## DIRECTIONS FOR THIS TASK
All lines below containing the string "which" are to be copied.

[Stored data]

[Start of section]

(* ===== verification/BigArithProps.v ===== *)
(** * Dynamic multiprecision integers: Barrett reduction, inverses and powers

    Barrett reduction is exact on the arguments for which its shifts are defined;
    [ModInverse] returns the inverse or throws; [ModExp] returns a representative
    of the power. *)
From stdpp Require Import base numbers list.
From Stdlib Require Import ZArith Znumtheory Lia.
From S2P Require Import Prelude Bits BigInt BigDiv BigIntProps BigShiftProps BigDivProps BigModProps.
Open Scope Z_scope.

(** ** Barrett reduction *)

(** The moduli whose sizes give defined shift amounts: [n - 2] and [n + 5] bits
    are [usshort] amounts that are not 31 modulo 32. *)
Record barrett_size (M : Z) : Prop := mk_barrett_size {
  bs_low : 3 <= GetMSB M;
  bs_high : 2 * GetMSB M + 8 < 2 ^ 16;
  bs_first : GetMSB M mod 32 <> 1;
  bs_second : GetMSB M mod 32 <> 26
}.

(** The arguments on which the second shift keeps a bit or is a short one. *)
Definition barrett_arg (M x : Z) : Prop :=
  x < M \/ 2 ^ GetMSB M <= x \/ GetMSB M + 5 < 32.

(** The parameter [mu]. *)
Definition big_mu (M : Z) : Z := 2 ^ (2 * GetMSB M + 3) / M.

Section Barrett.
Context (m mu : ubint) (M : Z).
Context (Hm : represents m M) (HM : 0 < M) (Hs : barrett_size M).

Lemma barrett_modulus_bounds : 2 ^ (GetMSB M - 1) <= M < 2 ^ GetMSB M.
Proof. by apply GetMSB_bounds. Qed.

[End of section]
[Start of section]

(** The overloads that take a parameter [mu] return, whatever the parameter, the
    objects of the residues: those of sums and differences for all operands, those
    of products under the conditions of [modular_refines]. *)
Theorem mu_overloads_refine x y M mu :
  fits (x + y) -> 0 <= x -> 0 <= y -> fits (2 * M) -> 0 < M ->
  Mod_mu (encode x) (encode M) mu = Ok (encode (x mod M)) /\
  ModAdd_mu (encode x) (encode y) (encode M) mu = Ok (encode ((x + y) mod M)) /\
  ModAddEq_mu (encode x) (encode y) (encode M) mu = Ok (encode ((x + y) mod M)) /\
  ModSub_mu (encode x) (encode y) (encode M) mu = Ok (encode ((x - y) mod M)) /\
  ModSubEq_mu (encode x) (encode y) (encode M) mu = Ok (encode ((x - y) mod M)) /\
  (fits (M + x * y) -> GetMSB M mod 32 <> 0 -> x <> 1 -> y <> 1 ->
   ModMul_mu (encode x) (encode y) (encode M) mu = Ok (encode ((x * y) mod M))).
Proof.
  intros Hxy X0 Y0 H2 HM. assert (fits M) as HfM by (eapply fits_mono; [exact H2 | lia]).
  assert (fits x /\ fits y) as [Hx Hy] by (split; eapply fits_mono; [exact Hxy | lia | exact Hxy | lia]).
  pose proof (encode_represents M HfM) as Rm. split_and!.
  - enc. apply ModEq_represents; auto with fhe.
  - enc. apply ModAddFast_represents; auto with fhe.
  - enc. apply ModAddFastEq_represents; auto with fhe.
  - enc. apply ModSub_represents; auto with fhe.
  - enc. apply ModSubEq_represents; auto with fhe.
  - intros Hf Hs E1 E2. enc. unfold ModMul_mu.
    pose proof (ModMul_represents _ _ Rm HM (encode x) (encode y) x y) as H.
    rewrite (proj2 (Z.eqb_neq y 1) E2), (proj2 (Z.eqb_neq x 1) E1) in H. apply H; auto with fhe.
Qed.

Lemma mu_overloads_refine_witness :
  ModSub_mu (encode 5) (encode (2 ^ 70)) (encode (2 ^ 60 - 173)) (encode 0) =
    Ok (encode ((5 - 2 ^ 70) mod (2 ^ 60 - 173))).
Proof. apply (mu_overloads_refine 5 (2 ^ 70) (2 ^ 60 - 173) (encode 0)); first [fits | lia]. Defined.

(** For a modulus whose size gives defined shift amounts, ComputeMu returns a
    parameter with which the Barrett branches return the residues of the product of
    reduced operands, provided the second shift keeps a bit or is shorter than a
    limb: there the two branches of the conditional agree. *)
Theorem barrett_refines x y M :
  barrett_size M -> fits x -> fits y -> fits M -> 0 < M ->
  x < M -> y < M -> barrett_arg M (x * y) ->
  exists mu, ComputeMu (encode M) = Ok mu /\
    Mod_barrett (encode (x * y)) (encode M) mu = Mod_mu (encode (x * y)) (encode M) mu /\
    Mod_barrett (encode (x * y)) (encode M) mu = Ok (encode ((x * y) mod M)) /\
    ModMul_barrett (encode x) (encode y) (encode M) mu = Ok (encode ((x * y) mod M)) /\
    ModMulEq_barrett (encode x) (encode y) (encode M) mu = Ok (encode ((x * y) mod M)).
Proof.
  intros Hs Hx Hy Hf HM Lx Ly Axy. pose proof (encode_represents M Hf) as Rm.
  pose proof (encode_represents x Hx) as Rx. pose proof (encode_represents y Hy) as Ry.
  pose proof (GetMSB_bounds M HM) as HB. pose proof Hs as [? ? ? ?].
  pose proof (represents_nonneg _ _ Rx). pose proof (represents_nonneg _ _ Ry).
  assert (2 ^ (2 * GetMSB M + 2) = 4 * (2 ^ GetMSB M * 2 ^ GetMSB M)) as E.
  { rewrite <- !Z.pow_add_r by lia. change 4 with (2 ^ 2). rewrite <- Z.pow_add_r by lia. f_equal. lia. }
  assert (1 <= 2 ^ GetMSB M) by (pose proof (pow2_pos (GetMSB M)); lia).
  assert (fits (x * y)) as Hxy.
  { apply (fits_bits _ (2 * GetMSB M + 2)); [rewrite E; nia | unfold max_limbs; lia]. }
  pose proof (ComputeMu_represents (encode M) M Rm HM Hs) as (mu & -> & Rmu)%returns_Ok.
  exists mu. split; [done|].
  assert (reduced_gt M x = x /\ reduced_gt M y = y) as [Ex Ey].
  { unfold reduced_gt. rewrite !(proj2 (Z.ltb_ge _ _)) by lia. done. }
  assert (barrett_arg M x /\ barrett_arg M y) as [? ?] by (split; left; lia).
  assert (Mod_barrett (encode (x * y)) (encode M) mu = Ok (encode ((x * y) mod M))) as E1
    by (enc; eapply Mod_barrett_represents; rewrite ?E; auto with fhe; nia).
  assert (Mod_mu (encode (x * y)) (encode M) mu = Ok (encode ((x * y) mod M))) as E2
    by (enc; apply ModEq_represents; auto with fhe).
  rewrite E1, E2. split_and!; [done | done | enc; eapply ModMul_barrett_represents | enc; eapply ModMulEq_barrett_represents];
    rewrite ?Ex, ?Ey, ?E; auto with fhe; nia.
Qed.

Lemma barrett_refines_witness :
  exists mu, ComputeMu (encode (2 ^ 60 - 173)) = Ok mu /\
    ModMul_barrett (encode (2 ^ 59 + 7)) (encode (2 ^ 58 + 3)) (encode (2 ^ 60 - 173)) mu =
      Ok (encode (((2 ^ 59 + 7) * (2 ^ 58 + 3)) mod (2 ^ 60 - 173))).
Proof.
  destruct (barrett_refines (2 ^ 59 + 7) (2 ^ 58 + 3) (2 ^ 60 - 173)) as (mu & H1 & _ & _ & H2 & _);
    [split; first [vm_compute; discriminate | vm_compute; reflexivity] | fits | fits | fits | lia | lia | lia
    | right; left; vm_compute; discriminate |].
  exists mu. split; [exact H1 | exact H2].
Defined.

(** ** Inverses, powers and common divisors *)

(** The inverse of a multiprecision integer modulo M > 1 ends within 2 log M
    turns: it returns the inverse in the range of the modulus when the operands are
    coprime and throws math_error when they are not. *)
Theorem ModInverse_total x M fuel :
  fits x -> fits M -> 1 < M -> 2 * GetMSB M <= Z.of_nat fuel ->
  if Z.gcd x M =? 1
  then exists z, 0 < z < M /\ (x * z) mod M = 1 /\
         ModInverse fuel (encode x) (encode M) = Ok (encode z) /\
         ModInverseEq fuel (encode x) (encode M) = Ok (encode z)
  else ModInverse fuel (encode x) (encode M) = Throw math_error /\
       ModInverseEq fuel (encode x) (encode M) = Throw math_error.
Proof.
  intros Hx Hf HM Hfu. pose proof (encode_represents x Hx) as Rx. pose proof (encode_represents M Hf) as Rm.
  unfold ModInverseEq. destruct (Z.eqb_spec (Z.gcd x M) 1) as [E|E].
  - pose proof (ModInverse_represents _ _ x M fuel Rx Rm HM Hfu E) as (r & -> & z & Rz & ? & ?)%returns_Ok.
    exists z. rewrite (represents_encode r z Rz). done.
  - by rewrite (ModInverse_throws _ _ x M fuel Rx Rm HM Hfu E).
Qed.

[End of section]

## TASK RESPONSE
    Barrett reduction is exact on the arguments for which its shifts are defined;
(** The arguments on which the second shift keeps a bit or is a short one. *)
    parameter with which the Barrett branches return the residues of the product of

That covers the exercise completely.